Religion was an integral part of nearly every empire that rose to power in ancient times. In the first century, after Jesus’ resurrection, Christianity was not the religion of most empires. Because of this, Christians endured a great time of martyrdom.

The New Testament’s Apostles did claim to see Jesus―very much alive―after his death. Imagine if this were you, and you had seen this remarkable man perform countless miracles regularly for nearly 3 years. After a dramatic sequence of events which led to Jesus’ crucifixion, how might you feel seeing him put to death and then alive again just a few days later? In this context, it is more understandable to see how these witnesses clung to their testimony without recanting, even while facing brutal deaths.

Observe their character, their witness, and the confirmation of their eyewitness account in their blood. Consider the fact that they passed their message on to thousands of others who were also willing to die for the truth of what occurred in Jerusalem in 33 A.D.

Here are some examples from Foxes’ Book of Martyrs1

Mark was converted to Christianity by Peter, and then transcribed Peter’s account of Jesus in his gospel. Mark was dragged to pieces by the people of Alexandria in front of Serapis, their pagan idol. It appears Peter was condemned to death and crucified at Rome. Jerome holds that Peter was crucified upside down, at his own request, because he said he was unworthy to be crucified in the same manner as his Lord.

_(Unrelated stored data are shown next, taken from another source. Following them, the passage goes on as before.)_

(** X13.  Under wgan-gp, with discriminator scores strictly between 0 and 1
    (as the discriminator produces them), the generator loss [compute_loss]
    returns lies strictly between -1 and 0, and the discriminator loss is at
    least mean(D_G_z) - mean(D_x), the gradient penalty being non-negative,
    hence above -1. *)
Theorem wgan_gp_losses_are_bounded (args : Args) (D_G_z D_x : T1)
        (x G_z : T3) (tape : Tape) (z Q_G_z : T2) (w : World) (g : T3)
        (rest : list weight) :
  wavegan_loss args = "wgan-gp" ->
  (0 <= train_batch_size args)%Z ->
  length x = Z.to_nat (train_batch_size args) ->
  same_shape3 x G_z ->
  tf.same_shape2 (tf.take_columns (num_categ args) z)
                 (tf.take_columns (num_categ args) Q_G_z) = true ->
  tape T_D_interp (Variables [inter_discriminator]) = W3 g :: rest ->
  Forall (fun score => 0 < score < 1) D_G_z -> D_G_z <> [] ->
  Forall (fun score => 0 < score < 1) D_x -> D_x <> [] ->
  exists G_loss D_loss Q_loss w',
    compute_loss args D_G_z D_x x G_z inter_discriminator tape z Q_G_z w
    = (Ok (G_loss, D_loss, Q_loss), w')
    /\ - 1 < G_loss < 0
    /\ tf.reduce_mean D_G_z - tf.reduce_mean D_x <= D_loss
    /\ - 1 < D_loss.
Proof.
  intros Hloss HB Hlen Hshape Hq Htape Hfake Hfake_some Hreal Hreal_some.
  destruct (compute_loss_wgan_gp_returns args D_G_z D_x x G_z tape z Q_G_z w
              g rest Hloss HB Hlen Hshape Hq Htape) as (w' & Hrun & _).
  eexists _, _, _, w'. split; [exact Hrun|].
  assert (Hf0 : 0 < tf.reduce_mean D_G_z).
  { apply reduce_mean_above; [|exact Hfake_some].
    eapply Forall_impl; [|exact Hfake]. intros v Hv. cbn beta in Hv. lra. }
  assert (Hf1 : tf.reduce_mean D_G_z < 1).
  { apply reduce_mean_below; [|exact Hfake_some].
    eapply Forall_impl; [|exact Hfake]. intros v Hv. cbn beta in Hv. lra. }
  assert (Hr1 : tf.reduce_mean D_x < 1).
  { apply reduce_mean_below; [|exact Hreal_some].
    eapply Forall_impl; [|exact Hreal]. intros v Hv. cbn beta in Hv. lra. }
  assert (Hpen : 0 <= tf.reduce_mean
                        (map (fun s => (s - 1) ^ 2)
                             (map sqrt (tf.reduce_sum_12 (tf.square3 g))))).
  { apply reduce_mean_nonneg. apply Forall_map, Forall_forall.
    intros s _. apply pow2_ge_0. }
  repeat split; lra.
Qed.

Lemma wgan_gp_losses_are_bounded_witness :
  exists G_loss D_loss Q_loss w',
    compute_loss (Examples.small_args "wgan-gp" false) [0.5] [0.5]
                 Examples.one_real Examples.one_fake inter_discriminator
                 Examples.kernel_gradient_tape Examples.one_latent
                 Examples.one_code Examples.small_world
    = (Ok (G_loss, D_loss, Q_loss), w')
    /\ - 1 < G_loss < 0
    /\ tf.reduce_mean [0.5] - tf.reduce_mean [0.5] <= D_loss
    /\ - 1 < D_loss.
Proof.
  apply (@wgan_gp_losses_are_bounded
           (Examples.small_args "wgan-gp" false) [0.5] [0.5]
           Examples.one_real Examples.one_fake Examples.kernel_gradient_tape
           Examples.one_latent Examples.one_code Examples.small_world
           [[[3; 4]]] []).
  - reflexivity.
  - simpl. lia.
  - reflexivity.
  - repeat constructor.
  - reflexivity.
  - reflexivity.
  - repeat constructor; lra.
  - discriminate.
  - repeat constructor; lra.
  - discriminate.
Defined.

(** ** Where the interpolates lie *)

(** The interpolation coefficients: one per example, in [0, 1). *)
Lemma uniform_n11_unit n g :
  (0 <= n)%Z ->
  exists alpha g',
    random.uniform_n11 n 0 1 g = (Ok alpha, g')
    /\ length alpha = Z.to_nat n
    /\ Forall (fun e => exists s, e = [[s]] /\ 0 <= s < 1) alpha.
Proof.
  intros Hn. unfold random.uniform_n11, valid_shape. cbn [forallb].
  rewrite (proj2 (Z.leb_le 0 n) Hn). cbn [andb].
  destruct (replicateM_total (fun _ => True) next_raw next_raw_total
                             (Z.to_nat n) g) as (ws & g' & Hws & Hlen & _).
  eexists _, g'. rewrite (bind_ok _ Hws). split; [reflexivity|]. split.
  - rewrite length_map. exact Hlen.
  - apply Forall_map, Forall_forall. intros v _. eexists. split; [reflexivity|].
    pose proof (unit_float_range v). lra.
Qed.

Lemma between_endpoints a xv gv :
  0 <= a < 1 -> Rmin xv gv <= xv + a * (gv - xv) <= Rmax xv gv.
Proof.
  intros Ha. unfold Rmin, Rmax. destruct (Rle_dec xv gv) as [Hle | Hgt].
  - assert (0 <= a * (gv - xv)) by (apply Rmult_le_pos; lra).
    assert (a * (gv - xv) <= 1 * (gv - xv))
      by (apply Rmult_le_compat_r; lra).
    lra.
  - assert (0 <= a * (xv - gv)) by (apply Rmult_le_pos; lra).
    assert (a * (xv - gv) <= 1 * (xv - gv))
      by (apply Rmult_le_compat_r; lra).
    lra.
Qed.

Lemma nth_error_map_some {A B} (f : A -> B) l i b :
  nth_error (map f l) i = Some b ->
  exists a, nth_error l i = Some a /\ b = f a.
Proof.
  rewrite nth_error_map. destruct (nth_error l i) as [a|]; [|discriminate].
  intros H. inversion H. eauto.
Qed.

(** X14.  For a real and a generated batch of the same shape, the
    interpolation coefficients are drawn, the interpolation is defined, and
    every entry of the interpolated batch lies between the real and the
    generated entry at the same position: the coefficients lie in [0, 1). *)
Theorem interpolates_lie_between (x G_z : T3) (n : Z) (g : Rng) :
  (0 <= n)%Z -> length x = Z.to_nat n -> same_shape3 x G_z ->
  exists alpha g' interpolates,
    random.uniform_n11 n 0 1 g = (Ok alpha, g')
    /\ interpolate x G_z alpha = Ok interpolates
    /\ forall i j k v,
        value_at interpolates i j k = Some v ->
        exists real fake,
          value_at x i j k = Some real /\ value_at G_z i j k = Some fake
          /\ Rmin real fake <= v <= Rmax real fake.
Proof.
  intros Hn Hlen Hshape.
  destruct (uniform_n11_unit n g Hn) as (alpha & g' & Halpha & Hlena & Hunit).
  assert (Hn11 : shape_n11 alpha).
  { eapply Forall_impl; [|exact Hunit]. intros e (s & He & _). eauto. }
  exists alpha, g'. eexists. split; [exact Halpha|].
  split; [apply (interpolate_same_shape x G_z alpha Hshape Hn11); congruence|].
  intros i j k v Hv. unfold value_at in *.
  destruct (nth_error (zipWith _ x _) i) as [ie|] eqn:Hi; [|discriminate Hv].
  apply zipWith_nth_error_inv in Hi.
  destruct Hi as (xe & se & Hxe & Hse & ->).
  apply zipWith_nth_error_inv in Hse.
  destruct Hse as (ae & de & Hae & Hde & ->).
  apply zipWith_nth_error_inv in Hde.
  destruct Hde as (ge & xe' & Hge & Hxe' & ->).
  rewrite Hxe in Hxe'. inversion Hxe'; subst xe'. clear Hxe'.
  rewrite Hxe, Hge.
  pose proof (proj1 (Forall_forall _ _) Hunit ae (nth_error_In _ _ Hae))
    as (a & -> & Ha).
  unfold scalar_of in Hv. cbn [nth] in Hv.
  destruct (nth_error (zipWith _ xe _) j) as [fr|] eqn:Hj; [|discriminate Hv].
  apply zipWith_nth_error_inv in Hj.
  destruct Hj as (xf & sf & Hxf & Hsf & ->).
  apply nth_error_map_some in Hsf. destruct Hsf as (df & Hdf & ->).
  apply zipWith_nth_error_inv in Hdf.
  destruct Hdf as (gf & xf' & Hgf & Hxf' & ->).
  rewrite Hxf in Hxf'. inversion Hxf'; subst xf'. clear Hxf'.
  rewrite Hxf, Hgf.
  apply zipWith_nth_error_inv in Hv.
  destruct Hv as (xv & sv & Hxv & Hsv & ->).
  apply nth_error_map_some in Hsv. destruct Hsv as (dv & Hdv & ->).
  apply zipWith_nth_error_inv in Hdv.
  destruct Hdv as (gv & xv' & Hgv & Hxv' & ->).
  rewrite Hxv in Hxv'. inversion Hxv'; subst xv'. clear Hxv'.
  exists xv, gv. split; [exact Hxv|]. split; [exact Hgv|].
  apply between_endpoints. exact Ha.
Qed.

Lemma interpolates_lie_between_witness :
  exists alpha g' interpolates,
    random.uniform_n11 2 0 1 (Examples.counter_rng 0) = (Ok alpha, g')
    /\ interpolate Examples.real_batch Examples.fake_batch alpha
       = Ok interpolates
    /\ forall i j k v,
        value_at interpolates i j k = Some v ->
        exists real fake,
          value_at Examples.real_batch i j k = Some real
          /\ value_at Examples.fake_batch i j k = Some fake
          /\ Rmin real fake <= v <= Rmax real fake.
Proof.
  apply (interpolates_lie_between Examples.real_batch Examples.fake_batch 2
           (Examples.counter_rng 0)).
  - lia.
  - reflexivity.
  - repeat constructor.
Defined.

(** ** 16-bit encoding of the generated audio *)

Lemma cast_int16_nonneg x : 0 <= x -> cast_int16 x = Int_part x.
Proof. intros Hx. unfold cast_int16. destruct (Rle_dec 0 x); [reflexivity | contradiction]. Qed.

Lemma cast_int16_neg x : x < 0 -> cast_int16 x = (- Int_part (- x))%Z.
Proof. intros Hx. unfold cast_int16. destruct (Rle_dec 0 x); [lra | reflexivity]. Qed.

Lemma Int_part_IZR z : Int_part (IZR z) = z.
Proof. symmetry. apply Int_part_spec. lra. Qed.

Lemma Int_part_nonneg x : 0 <= x -> (0 <= Int_part x)%Z.
Proof.
  intros Hx. destruct (base_Int_part x) as [_ Hup].
  assert (H : -1 < IZR (Int_part x)) by lra.
  apply lt_IZR in H. lia.
Qed.

Lemma Int_part_le x y : x <= y -> (Int_part x <= Int_part y)%Z.
Proof.
  intros Hxy. destruct (base_Int_part x) as [Hx _].
  destruct (base_Int_part y) as [_ Hy].
  assert (H : IZR (Int_part x) < IZR (Int_part y) + 1) by lra.
  rewrite <- plus_IZR in H. apply lt_IZR in H. lia.
Qed.

Lemma cast_int16_odd x : cast_int16 (- x) = (- cast_int16 x)%Z.
Proof.
  destruct (Rtotal_order x 0) as [Hneg | [Hzero | Hpos]].
  - rewrite (cast_int16_nonneg (- x)), (cast_int16_neg x) by lra. lia.
  - subst x. rewrite Ropp_0, cast_int16_nonneg by lra.
    change 0 with (IZR 0). rewrite Int_part_IZR. reflexivity.
  - rewrite (cast_int16_neg (- x)), (cast_int16_nonneg x) by lra.
    rewrite Ropp_involutive. reflexivity.
Qed.

Lemma cast_int16_le x y : x <= y -> (cast_int16 x <= cast_int16 y)%Z.
Proof.
  intros Hxy. destruct (Rle_dec 0 x) as [Hx | Hx].
  - rewrite !cast_int16_nonneg by lra. apply Int_part_le, Hxy.
  - destruct (Rle_dec 0 y) as [Hy | Hy].
    + rewrite (cast_int16_neg x), (cast_int16_nonneg y) by lra.
      pose proof (Int_part_nonneg (- x) ltac:(lra)).
      pose proof (Int_part_nonneg y ltac:(lra)). lia.
    + rewrite !cast_int16_neg by lra.
      pose proof (Int_part_le (- y) (- x) ltac:(lra)). lia.
Qed.

Lemma clip_range x lo hi : lo <= hi -> lo <= tf.clip_by_value x lo hi <= hi.
Proof.
  intros Hlh. unfold tf.clip_by_value, Rmax, Rmin.
  destruct (Rle_dec x hi); destruct (Rle_dec lo _); lra.
Qed.

Lemma clip_inside x lo hi : lo <= x <= hi -> tf.clip_by_value x lo hi = x.
Proof.
  intros Hx. unfold tf.clip_by_value, Rmax, Rmin.
  destruct (Rle_dec x hi); destruct (Rle_dec lo _); lra.
Qed.

Lemma clip_odd x c : 0 <= c ->
  tf.clip_by_value (- x) (- c) c = - tf.clip_by_value x (- c) c.
Proof.
  intros Hc. unfold tf.clip_by_value, Rmax, Rmin.
  destruct (Rle_dec (- x) c); destruct (Rle_dec x c);
    repeat match goal with |- context [Rle_dec ?a ?b] => destruct (Rle_dec a b) end;
    lra.
Qed.

Lemma clip_le x y lo hi :
  x <= y -> tf.clip_by_value x lo hi <= tf.clip_by_value y lo hi.
Proof.
  intros Hxy. unfold tf.clip_by_value, Rmax, Rmin.
  destruct (Rle_dec x hi); destruct (Rle_dec y hi);
    repeat match goal with |- context [Rle_dec ?a ?b] => destruct (Rle_dec a b) end;
    lra.
Qed.

Lemma cast_int16_IZR z : cast_int16 (IZR z) = z.
Proof.
  destruct (Z.le_gt_cases 0 z) as [Hz | Hz].
  - rewrite cast_int16_nonneg by (apply IZR_le in Hz; exact Hz).
    apply Int_part_IZR.
  - rewrite cast_int16_neg by (apply IZR_lt in Hz; exact Hz).
    rewrite <- opp_IZR, Int_part_IZR. lia.
Qed.
(** * Cart client of [assets/global.js]

    A shallow embedding of the seven cart operations ([fetchCart],
    [updateCart], [changeCartItem], [addToCart], [clearCart],
    [prepareShippingRates], [fetchShippingRates]) together with the part of
    the JavaScript run time they rely on: property-ordered objects, spread,
    [Object.entries] / [Object.fromEntries], [encodeURIComponent],
    [JSON.stringify], and [fetch] seen as an interaction with the platform.

    Modelling conventions.
    - A JavaScript string is the [string] of its bytes in generalised UTF-8:
      UTF-8, with an unpaired surrogate written as the three bytes
      [ED A0..BF 80..BF] and a surrogate pair always as one four-byte
      sequence.
    - A JavaScript number is an integer [Z] (quantities, line positions,
      status codes) within the safe integers; fractional numbers, NaN and
      integers from 10^21, which the language prints with an exponent, are
      outside the model.
    - An object is the list of its own enumerable string-keyed properties in
      the order the language enumerates them; a function and a symbol are
      opaque values.  BigInt values, cyclic objects and objects with a
      [toJSON] or [toString] of their own are outside the model.
    - An [async] function is a computation over the [World]: it resolves with
      a value or rejects with an error, and leaves behind the requests it made
      and the lines it printed with [console.error]. *)

From Stdlib Require Import List String Ascii ZArith NArith Bool Lia DecimalString.
From Stdlib Require Decimal DecimalFacts DecimalPos DecimalN DecimalZ.
Import ListNotations.

Set Warnings "-register-all".

Local Open Scope string_scope.
Local Open Scope Z_scope.

(* ================================================================= *)
(** ** JavaScript values *)

Module Js.

Inductive value : Type :=
| VUndefined
| VNull
| VBool (b : bool)
| VNum (n : Z)
| VStr (s : string)
| VArr (elems : list value)
| VObj (props : list (string * value))
| VFun (source : string)
| VSym (description : string).

(** Own enumerable properties, in enumeration order. *)
Definition obj := list (string * value).

(** Errors that can be thrown: an error object with its [name] and
    [message]. *)
Record error : Type := MkError { err_name : string; err_message : string }.

Inductive completion (A : Type) : Type :=
| Normal (a : A)
| Abrupt (e : error).
Arguments Normal {A} a.
Arguments Abrupt {A} e.

Definition TypeError (msg : string) : error := MkError "TypeError" msg.

(** What [encodeURIComponent] throws on an unpaired surrogate. *)
Definition URI_malformed : error := MkError "URIError" "URI malformed".

(** What [ToString] throws on a symbol. *)
Definition symbol_to_string : error :=
  TypeError "Cannot convert a Symbol value to a string".

(** Sequencing of synchronous code that may throw. *)
Definition cbind {A B : Type} (c : completion A) (k : A -> completion B)
  : completion B :=
  match c with
  | Normal a => k a
  | Abrupt e => Abrupt e
  end.

Notation "'let*' x ':=' c 'in' k" := (cbind c (fun x => k))
  (at level 10, x name, c at level 100, k at level 200).

(** [ToBoolean]. *)
Definition truthy (v : value) : bool :=
  match v with
  | VUndefined | VNull => false
  | VBool b => b
  | VNum n => negb (n =? 0)
  | VStr s => negb (String.eqb s EmptyString)
  | VArr _ | VObj _ | VFun _ | VSym _ => true
  end.
(** The integer part of a finite binary float, rounded towards zero. *)
Definition SFtrunc (x : spec_float) : option Z :=
  match x with
  | S754_zero _ => Some 0%Z
  | S754_finite s m e =>
      let a := if (0 <=? e)%Z then (Zpos m * 2 ^ e)%Z
               else (Zpos m / 2 ^ (- e))%Z in
      Some (if s then (- a)%Z else a)
  | _ => None
  end.

(** [(int32_t) f]: the value is truncated; the conversion is undefined when
    the truncated value is not an [int32_t] (and for infinities and NaN). *)
Definition float_to_int32 (f : float) : option Z :=
  match SFtrunc (float_val f) with
  | Some z => if ((INT_MIN <=? z) && (z <=? INT_MAX))%Z then Some z else None
  | None => None
  end.

(** [86400.f] *)
Definition f86400 : spec_float := S754_finite false 11059200 (-7).

(** [t * 86400.f], a binary32 product. *)
Definition float_mul_86400 (t : float) : spec_float :=
  SFmul prec emax (float_val t) f86400.

Definition float_ltb (a b : float) : bool := SFltb (float_val a) (float_val b).
Definition float_eqb (a b : float) : bool := SFeqb (float_val a) (float_val b).

(** ** Outcomes *)

(** The exception classes of [nexus/util.hpp] the code throws
    ([read_error], [bad_header], [unexpected_eof]), the two further error
    kinds the specification names, and [std::length_error], which the
    constructor of a vector throws for a size it cannot hold. *)
Inductive exception : Type :=
  | ReadError
  | BadHeader
  | UnexpectedEof
  | UnrecognizedUnitSystem
  | InconsistentTimeAxis
  | LengthError.

#[global] Instance exception_eq_dec : EqDecision exception.
Proof. solve_decision. Defined.

Inductive outcome (A : Type) : Type :=
  | Ok (a : A)
  | Throw (e : exception)
  | Undefined.

Arguments Ok {A} a.
Arguments Throw {A} e.
Arguments Undefined {A}.

(** ** The input stream *)

(** [past_end_seek] tells the two kinds of stream buffer apart: a file
    buffer accepts a seek past the end of the file (the next read finds
    nothing), a string buffer refuses it. *)
Record istream : Type := Istream {
  content : list byte;
  pos : nat;
  eofbit : bool;
  failbit : bool;
  past_end_seek : bool
}.

(** The stream [std::ifstream stream(filename, std::ios::binary)] gives on
    a file holding [bs]. *)
Definition open_file (bs : list byte) : istream := Istream bs 0 false false true.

Paul suffered in the first persecution under Nero. Paul’s faith was so dramatic in the face of martyrdom, that the authorities removed him to a private place for execution by the sword. Luke was the author of the Gospel under his name. He traveled with Paul through various countries and is supposed to have been hanged on an olive tree by idolatrous priests in Greece.

John was the disciple closest to Jesus. From Ephesus he was ordered to Rome, where he was cast into a cauldron of boiling oil. Miraculously, he escaped without injury. Later Domitian, the Roman Emperor who unleashed an intense persecution against Christians late in the 1st Century, banished John to the Isle of Patmos, where he wrote the last book of the Bible, Revelation. He was the only apostle who escaped a violent death.

Many Christians have suffered and died as martyrs for believing in Jesus. This has always been a fact.


  1. John Foxe, Foxe’s Book of Martyrs, Ed. by W. Grinton Berry, Reprinted by Fleming H. Revell, 1998.